*Work to be completed:* Everything in the data below is left aside except the lines from the one containing "prog_bind f (k o))" through the one containing "(** ** What reaches the client *)"; repeat those exactly.

———

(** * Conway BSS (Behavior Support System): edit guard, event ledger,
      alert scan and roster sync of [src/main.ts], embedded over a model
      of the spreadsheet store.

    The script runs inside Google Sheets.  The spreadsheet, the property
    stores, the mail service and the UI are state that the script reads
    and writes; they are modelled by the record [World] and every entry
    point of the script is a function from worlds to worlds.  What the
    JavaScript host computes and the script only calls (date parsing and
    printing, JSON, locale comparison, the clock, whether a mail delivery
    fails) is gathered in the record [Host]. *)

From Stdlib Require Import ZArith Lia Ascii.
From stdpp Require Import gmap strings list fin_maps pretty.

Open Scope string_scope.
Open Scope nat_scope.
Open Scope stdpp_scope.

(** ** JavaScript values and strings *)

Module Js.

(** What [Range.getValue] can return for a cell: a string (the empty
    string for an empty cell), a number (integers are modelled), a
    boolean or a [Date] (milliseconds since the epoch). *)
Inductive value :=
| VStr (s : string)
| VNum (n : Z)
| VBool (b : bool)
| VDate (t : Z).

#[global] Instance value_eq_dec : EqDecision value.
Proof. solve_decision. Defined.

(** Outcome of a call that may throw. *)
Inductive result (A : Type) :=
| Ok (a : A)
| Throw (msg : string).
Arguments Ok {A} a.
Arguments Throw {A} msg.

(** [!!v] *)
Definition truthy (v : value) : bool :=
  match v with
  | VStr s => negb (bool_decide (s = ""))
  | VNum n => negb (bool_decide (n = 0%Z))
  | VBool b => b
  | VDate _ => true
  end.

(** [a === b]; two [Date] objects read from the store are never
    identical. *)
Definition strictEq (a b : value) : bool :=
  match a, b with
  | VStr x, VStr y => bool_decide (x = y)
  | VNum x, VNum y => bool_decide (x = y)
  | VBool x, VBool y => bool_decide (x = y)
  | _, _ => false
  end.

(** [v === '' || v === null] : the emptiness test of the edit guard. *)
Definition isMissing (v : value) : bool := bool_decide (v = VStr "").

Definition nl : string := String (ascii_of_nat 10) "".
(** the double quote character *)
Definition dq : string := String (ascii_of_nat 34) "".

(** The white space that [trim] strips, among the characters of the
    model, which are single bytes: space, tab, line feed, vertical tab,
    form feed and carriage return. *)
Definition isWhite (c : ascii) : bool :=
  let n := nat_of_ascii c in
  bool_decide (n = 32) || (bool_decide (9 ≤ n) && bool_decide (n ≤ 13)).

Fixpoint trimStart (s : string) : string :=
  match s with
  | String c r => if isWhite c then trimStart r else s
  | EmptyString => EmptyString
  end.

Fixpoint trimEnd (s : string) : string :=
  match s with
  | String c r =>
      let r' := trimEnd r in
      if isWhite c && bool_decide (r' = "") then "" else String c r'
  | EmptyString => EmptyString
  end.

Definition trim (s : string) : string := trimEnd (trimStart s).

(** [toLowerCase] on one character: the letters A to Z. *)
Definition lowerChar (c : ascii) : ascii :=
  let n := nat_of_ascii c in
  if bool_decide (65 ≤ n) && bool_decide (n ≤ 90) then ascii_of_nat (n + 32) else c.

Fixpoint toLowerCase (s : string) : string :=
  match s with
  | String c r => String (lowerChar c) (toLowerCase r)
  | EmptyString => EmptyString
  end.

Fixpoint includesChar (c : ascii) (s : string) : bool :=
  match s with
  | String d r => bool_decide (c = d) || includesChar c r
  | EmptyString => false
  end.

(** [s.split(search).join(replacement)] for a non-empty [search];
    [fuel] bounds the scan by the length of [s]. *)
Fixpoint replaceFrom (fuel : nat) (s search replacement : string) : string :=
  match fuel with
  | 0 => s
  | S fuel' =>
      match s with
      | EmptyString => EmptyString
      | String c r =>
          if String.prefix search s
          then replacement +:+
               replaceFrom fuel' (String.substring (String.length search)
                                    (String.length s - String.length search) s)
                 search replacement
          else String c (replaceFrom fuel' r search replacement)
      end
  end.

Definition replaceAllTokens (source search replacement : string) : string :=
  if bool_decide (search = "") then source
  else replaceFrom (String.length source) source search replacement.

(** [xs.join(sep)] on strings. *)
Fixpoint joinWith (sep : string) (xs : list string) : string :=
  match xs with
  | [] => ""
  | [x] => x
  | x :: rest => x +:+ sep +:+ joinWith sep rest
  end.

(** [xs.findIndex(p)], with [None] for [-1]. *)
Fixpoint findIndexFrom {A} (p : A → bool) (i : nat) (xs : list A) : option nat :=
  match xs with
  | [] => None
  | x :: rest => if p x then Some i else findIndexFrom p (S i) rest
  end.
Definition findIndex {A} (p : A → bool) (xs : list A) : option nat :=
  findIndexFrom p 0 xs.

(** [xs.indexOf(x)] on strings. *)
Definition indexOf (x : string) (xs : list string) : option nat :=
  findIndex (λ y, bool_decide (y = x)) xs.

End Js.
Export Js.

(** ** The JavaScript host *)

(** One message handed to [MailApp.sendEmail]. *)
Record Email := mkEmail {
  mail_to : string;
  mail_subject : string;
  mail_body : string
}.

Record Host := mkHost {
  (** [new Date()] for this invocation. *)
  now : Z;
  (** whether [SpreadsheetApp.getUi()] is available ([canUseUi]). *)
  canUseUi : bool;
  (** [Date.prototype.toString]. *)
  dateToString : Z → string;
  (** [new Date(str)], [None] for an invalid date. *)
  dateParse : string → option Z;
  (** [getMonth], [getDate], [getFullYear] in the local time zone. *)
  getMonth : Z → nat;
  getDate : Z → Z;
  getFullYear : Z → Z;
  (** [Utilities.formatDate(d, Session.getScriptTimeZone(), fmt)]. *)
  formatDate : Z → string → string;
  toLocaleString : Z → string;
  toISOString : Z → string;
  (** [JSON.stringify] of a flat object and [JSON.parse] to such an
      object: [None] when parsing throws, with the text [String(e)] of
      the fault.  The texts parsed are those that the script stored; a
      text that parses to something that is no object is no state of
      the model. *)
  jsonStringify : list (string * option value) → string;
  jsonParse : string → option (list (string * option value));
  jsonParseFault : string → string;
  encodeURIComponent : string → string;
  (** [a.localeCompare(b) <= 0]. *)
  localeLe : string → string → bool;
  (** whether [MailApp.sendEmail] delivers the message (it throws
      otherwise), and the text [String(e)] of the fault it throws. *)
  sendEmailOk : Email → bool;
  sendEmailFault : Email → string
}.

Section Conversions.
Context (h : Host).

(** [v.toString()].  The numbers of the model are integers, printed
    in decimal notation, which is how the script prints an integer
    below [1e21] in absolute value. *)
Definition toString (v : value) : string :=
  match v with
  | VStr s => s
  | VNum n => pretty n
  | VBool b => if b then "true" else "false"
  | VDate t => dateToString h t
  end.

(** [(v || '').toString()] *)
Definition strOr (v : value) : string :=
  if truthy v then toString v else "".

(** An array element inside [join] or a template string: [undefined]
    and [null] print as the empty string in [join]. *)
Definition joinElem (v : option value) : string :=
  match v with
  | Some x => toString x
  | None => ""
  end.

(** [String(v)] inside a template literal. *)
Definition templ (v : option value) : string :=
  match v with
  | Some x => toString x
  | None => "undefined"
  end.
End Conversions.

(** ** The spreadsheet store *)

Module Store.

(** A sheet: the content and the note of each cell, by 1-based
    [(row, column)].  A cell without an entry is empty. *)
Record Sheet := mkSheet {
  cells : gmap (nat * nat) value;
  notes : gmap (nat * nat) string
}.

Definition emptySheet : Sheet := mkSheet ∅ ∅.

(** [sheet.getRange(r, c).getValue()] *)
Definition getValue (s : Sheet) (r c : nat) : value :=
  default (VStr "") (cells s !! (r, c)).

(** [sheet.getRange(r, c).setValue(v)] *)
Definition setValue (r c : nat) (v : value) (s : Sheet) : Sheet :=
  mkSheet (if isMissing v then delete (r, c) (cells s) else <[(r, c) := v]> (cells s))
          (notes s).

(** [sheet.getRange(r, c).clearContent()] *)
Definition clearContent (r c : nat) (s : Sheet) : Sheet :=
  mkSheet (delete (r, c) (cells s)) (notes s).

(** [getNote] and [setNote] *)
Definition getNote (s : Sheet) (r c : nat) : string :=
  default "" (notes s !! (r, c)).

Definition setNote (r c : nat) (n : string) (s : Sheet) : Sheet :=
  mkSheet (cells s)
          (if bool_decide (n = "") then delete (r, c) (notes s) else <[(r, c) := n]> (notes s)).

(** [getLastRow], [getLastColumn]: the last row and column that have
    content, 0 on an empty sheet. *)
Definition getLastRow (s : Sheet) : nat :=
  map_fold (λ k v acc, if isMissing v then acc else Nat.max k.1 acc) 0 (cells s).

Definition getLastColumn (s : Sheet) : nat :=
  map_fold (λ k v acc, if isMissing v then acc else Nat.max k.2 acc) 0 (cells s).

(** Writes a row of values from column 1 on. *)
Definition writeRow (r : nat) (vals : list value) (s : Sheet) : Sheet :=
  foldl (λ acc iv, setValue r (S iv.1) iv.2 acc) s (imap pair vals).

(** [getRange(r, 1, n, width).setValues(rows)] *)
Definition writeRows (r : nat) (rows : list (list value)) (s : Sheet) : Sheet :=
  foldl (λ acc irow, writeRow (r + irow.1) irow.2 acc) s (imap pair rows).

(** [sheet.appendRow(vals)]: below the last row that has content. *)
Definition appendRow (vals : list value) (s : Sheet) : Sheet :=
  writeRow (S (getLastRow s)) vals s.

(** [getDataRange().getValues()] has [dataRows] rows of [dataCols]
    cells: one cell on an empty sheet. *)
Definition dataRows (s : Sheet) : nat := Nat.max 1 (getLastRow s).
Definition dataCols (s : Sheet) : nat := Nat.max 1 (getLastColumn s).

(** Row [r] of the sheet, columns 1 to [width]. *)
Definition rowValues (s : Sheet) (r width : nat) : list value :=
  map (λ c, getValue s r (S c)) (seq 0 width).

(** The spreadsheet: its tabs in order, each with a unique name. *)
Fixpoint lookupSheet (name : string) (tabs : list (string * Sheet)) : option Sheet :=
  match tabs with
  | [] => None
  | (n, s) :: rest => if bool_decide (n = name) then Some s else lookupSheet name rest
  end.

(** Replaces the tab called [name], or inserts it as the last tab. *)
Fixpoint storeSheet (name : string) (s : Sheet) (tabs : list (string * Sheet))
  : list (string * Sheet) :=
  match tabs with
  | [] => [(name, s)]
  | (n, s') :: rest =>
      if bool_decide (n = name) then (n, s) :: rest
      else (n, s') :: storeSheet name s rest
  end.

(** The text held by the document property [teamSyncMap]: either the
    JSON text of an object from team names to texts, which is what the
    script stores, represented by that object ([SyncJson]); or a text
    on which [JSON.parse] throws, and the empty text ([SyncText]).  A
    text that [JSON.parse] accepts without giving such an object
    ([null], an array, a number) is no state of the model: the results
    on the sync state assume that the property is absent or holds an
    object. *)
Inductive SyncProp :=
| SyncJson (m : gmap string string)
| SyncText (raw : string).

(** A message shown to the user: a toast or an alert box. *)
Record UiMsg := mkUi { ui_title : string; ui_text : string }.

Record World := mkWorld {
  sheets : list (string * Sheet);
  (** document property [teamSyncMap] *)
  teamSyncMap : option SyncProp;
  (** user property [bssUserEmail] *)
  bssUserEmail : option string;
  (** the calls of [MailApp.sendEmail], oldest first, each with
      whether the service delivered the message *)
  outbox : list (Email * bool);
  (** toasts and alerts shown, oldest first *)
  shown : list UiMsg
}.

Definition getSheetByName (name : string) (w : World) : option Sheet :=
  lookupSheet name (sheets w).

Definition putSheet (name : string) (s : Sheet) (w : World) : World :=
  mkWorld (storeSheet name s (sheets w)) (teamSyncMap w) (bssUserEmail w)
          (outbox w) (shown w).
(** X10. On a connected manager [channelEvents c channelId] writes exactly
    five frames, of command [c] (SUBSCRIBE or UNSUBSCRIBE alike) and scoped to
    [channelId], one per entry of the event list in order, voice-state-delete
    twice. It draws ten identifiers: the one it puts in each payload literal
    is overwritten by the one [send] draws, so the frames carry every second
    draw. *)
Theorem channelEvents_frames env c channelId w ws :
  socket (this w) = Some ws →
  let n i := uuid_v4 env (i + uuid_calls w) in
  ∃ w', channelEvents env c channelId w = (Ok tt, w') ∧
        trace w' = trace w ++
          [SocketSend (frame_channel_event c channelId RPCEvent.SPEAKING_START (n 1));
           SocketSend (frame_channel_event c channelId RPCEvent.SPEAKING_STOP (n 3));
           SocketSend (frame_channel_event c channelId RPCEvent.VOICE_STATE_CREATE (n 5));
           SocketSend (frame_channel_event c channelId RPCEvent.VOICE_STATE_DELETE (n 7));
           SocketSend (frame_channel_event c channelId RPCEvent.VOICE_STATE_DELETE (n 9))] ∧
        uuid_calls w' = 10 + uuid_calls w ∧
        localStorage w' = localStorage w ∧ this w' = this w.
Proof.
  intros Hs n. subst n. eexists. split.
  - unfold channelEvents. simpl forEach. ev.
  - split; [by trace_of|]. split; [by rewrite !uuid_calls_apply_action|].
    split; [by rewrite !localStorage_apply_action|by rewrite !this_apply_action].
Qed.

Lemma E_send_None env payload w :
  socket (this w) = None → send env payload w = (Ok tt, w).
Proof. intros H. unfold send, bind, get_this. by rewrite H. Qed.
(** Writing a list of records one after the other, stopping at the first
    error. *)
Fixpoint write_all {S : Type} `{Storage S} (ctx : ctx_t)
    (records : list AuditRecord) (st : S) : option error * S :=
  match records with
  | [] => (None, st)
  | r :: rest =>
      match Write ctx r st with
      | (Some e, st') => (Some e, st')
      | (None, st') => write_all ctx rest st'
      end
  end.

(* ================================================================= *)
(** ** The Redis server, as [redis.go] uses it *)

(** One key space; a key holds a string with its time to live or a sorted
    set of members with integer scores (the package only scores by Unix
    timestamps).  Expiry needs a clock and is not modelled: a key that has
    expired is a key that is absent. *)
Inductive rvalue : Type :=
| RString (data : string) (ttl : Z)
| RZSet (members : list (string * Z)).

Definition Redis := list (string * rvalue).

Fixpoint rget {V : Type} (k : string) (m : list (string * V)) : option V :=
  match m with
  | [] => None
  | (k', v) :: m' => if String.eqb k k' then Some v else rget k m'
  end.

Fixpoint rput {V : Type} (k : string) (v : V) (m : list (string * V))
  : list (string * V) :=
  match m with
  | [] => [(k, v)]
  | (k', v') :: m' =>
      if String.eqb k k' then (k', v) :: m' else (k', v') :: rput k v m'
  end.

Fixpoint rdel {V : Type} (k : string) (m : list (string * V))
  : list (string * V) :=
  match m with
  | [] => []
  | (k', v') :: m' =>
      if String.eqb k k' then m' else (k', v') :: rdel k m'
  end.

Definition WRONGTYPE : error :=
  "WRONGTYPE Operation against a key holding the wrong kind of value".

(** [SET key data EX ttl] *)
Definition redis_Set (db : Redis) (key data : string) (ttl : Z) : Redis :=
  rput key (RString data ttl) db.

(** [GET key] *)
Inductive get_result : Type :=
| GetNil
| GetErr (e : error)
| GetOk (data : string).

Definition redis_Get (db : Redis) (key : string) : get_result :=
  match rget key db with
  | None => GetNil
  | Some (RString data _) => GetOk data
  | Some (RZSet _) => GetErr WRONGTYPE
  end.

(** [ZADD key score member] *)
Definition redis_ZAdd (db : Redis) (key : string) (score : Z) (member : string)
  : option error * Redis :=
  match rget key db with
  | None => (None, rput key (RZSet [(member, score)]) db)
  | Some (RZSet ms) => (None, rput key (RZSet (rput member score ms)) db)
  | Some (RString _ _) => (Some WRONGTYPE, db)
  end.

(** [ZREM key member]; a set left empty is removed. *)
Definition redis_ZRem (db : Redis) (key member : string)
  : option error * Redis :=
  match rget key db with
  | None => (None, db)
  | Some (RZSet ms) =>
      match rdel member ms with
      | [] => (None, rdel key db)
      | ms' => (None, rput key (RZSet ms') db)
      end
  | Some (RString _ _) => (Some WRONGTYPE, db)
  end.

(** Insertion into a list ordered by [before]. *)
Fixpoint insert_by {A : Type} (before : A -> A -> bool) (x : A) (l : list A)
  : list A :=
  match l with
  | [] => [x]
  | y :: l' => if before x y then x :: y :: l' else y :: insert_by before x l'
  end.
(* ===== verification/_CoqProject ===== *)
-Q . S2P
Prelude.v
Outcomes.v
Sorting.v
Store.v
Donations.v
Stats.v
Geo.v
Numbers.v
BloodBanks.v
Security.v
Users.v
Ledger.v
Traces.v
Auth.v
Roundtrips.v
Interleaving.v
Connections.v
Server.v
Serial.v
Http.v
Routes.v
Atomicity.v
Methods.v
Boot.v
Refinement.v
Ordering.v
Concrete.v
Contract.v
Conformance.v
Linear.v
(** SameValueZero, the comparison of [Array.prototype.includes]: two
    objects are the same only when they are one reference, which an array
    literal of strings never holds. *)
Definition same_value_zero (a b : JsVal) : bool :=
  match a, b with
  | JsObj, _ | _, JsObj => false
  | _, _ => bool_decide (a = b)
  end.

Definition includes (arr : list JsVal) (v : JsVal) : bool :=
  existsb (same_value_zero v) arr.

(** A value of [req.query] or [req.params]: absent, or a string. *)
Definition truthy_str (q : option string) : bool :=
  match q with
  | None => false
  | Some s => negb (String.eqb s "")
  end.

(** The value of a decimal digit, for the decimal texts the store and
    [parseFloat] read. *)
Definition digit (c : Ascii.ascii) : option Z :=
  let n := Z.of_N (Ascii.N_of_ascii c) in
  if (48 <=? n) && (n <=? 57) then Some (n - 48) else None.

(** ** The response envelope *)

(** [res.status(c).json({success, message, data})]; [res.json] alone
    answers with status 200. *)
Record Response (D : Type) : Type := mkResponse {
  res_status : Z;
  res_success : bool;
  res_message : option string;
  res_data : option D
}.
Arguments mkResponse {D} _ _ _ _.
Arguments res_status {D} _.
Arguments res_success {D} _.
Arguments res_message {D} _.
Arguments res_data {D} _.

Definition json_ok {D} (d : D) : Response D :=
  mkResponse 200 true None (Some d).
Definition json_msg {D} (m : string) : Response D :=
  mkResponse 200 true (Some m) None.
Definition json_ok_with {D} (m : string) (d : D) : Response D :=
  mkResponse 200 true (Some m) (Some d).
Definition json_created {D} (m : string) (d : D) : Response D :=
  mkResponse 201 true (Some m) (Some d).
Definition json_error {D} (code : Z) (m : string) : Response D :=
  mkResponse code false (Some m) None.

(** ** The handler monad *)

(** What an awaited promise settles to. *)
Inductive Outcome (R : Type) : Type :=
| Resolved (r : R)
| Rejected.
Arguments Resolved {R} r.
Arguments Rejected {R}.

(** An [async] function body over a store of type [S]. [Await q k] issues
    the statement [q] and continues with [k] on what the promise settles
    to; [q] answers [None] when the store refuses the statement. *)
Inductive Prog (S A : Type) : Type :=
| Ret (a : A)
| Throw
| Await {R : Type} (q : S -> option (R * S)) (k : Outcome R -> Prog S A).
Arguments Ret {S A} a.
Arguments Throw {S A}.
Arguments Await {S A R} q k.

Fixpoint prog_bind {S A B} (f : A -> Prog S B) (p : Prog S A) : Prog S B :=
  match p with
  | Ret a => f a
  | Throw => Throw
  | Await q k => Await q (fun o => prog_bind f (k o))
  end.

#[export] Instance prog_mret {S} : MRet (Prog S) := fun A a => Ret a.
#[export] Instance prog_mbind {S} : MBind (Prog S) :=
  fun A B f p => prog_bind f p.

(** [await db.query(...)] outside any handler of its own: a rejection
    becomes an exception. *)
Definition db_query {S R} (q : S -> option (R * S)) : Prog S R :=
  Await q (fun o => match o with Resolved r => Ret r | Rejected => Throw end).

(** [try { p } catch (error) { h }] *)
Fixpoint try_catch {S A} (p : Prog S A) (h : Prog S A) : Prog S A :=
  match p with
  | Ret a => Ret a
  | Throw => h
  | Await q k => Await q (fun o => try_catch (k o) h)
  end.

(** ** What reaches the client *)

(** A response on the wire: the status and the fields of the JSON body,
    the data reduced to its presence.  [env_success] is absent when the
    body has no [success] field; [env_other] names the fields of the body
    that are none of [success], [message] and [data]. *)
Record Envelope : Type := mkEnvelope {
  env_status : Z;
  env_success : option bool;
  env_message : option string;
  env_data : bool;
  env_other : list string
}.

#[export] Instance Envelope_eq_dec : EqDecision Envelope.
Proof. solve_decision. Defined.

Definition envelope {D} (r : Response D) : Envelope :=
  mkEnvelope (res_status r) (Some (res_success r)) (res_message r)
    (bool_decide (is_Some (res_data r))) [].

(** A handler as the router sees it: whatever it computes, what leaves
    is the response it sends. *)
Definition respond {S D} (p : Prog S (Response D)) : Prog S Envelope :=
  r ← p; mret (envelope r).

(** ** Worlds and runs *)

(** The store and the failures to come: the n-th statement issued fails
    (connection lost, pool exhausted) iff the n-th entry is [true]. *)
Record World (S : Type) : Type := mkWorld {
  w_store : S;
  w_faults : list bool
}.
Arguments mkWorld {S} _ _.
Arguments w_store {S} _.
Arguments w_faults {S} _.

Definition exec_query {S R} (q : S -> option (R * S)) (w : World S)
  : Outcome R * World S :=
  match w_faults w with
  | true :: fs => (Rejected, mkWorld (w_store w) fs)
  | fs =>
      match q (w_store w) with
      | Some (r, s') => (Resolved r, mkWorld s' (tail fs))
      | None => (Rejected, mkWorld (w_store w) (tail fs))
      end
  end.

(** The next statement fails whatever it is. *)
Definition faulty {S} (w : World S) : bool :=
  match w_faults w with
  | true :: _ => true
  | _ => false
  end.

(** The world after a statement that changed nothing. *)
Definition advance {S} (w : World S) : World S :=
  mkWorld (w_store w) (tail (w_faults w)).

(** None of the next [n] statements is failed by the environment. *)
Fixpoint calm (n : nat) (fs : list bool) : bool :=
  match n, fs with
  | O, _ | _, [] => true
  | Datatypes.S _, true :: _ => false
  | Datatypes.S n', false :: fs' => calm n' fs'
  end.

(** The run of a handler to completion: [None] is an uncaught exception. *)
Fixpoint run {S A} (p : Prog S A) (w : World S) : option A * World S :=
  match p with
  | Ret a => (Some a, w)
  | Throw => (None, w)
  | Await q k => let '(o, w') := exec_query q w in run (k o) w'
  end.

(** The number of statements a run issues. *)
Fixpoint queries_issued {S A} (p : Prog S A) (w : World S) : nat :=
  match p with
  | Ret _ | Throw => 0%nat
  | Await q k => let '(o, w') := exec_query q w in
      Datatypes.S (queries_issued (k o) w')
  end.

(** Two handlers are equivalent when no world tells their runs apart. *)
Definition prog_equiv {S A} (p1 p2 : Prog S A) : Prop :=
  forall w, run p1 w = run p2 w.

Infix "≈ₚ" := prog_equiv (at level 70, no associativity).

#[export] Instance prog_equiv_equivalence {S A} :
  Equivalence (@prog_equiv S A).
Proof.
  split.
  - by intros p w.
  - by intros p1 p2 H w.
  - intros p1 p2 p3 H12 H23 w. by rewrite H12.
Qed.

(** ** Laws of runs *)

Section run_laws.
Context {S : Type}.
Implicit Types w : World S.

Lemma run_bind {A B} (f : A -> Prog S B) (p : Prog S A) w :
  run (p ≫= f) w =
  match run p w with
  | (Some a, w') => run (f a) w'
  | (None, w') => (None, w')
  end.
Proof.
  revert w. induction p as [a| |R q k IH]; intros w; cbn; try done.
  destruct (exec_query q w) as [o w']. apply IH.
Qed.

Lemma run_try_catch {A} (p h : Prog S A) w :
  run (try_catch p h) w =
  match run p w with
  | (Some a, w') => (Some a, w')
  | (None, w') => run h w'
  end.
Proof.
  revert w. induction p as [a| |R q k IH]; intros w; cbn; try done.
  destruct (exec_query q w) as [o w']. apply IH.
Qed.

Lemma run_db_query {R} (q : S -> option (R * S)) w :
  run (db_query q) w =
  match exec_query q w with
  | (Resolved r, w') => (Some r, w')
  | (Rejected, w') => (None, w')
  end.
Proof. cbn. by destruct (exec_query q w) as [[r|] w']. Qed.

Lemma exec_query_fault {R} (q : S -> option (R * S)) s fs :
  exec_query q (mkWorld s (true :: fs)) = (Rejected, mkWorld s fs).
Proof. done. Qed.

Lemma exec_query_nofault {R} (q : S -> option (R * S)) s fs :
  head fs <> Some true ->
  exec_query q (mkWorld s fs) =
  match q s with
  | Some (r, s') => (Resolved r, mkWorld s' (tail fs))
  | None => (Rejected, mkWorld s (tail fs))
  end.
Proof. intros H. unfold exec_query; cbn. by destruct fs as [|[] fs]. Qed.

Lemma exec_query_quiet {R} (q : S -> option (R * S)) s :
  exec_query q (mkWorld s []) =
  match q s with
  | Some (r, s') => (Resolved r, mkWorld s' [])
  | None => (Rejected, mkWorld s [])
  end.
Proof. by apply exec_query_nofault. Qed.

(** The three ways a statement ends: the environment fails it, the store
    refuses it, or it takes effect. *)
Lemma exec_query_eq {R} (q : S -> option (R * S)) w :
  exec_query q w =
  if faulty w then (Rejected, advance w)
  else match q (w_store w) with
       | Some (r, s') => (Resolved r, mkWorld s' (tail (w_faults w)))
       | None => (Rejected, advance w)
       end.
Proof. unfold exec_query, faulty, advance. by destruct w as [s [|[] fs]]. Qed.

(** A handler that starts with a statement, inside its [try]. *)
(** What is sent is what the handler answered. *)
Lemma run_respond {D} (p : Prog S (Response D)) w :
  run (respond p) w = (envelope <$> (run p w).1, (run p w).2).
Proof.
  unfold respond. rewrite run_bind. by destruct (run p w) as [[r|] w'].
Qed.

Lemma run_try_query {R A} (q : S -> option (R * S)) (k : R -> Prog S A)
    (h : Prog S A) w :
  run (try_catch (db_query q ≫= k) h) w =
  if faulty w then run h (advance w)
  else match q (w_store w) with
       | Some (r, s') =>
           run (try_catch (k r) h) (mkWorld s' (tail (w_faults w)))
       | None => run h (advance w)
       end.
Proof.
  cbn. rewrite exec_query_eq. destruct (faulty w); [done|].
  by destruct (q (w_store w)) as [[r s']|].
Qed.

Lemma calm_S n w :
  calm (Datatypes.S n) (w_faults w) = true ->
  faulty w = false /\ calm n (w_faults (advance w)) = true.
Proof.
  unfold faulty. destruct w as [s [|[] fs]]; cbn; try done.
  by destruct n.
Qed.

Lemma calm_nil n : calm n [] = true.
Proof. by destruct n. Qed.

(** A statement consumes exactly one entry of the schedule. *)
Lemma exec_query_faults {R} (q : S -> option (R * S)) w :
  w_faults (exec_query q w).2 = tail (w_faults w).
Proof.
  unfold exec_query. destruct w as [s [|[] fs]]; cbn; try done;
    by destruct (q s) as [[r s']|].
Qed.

———

*Reply:*
  | Await q k => Await q (fun o => prog_bind f (k o))
  end.

#[export] Instance prog_mret {S} : MRet (Prog S) := fun A a => Ret a.
#[export] Instance prog_mbind {S} : MBind (Prog S) :=
  fun A B f p => prog_bind f p.

(** [await db.query(...)] outside any handler of its own: a rejection
    becomes an exception. *)
Definition db_query {S R} (q : S -> option (R * S)) : Prog S R :=
  Await q (fun o => match o with Resolved r => Ret r | Rejected => Throw end).

(** [try { p } catch (error) { h }] *)
Fixpoint try_catch {S A} (p : Prog S A) (h : Prog S A) : Prog S A :=
  match p with
  | Ret a => Ret a
  | Throw => h
  | Await q k => Await q (fun o => try_catch (k o) h)
  end.

(** ** What reaches the client *)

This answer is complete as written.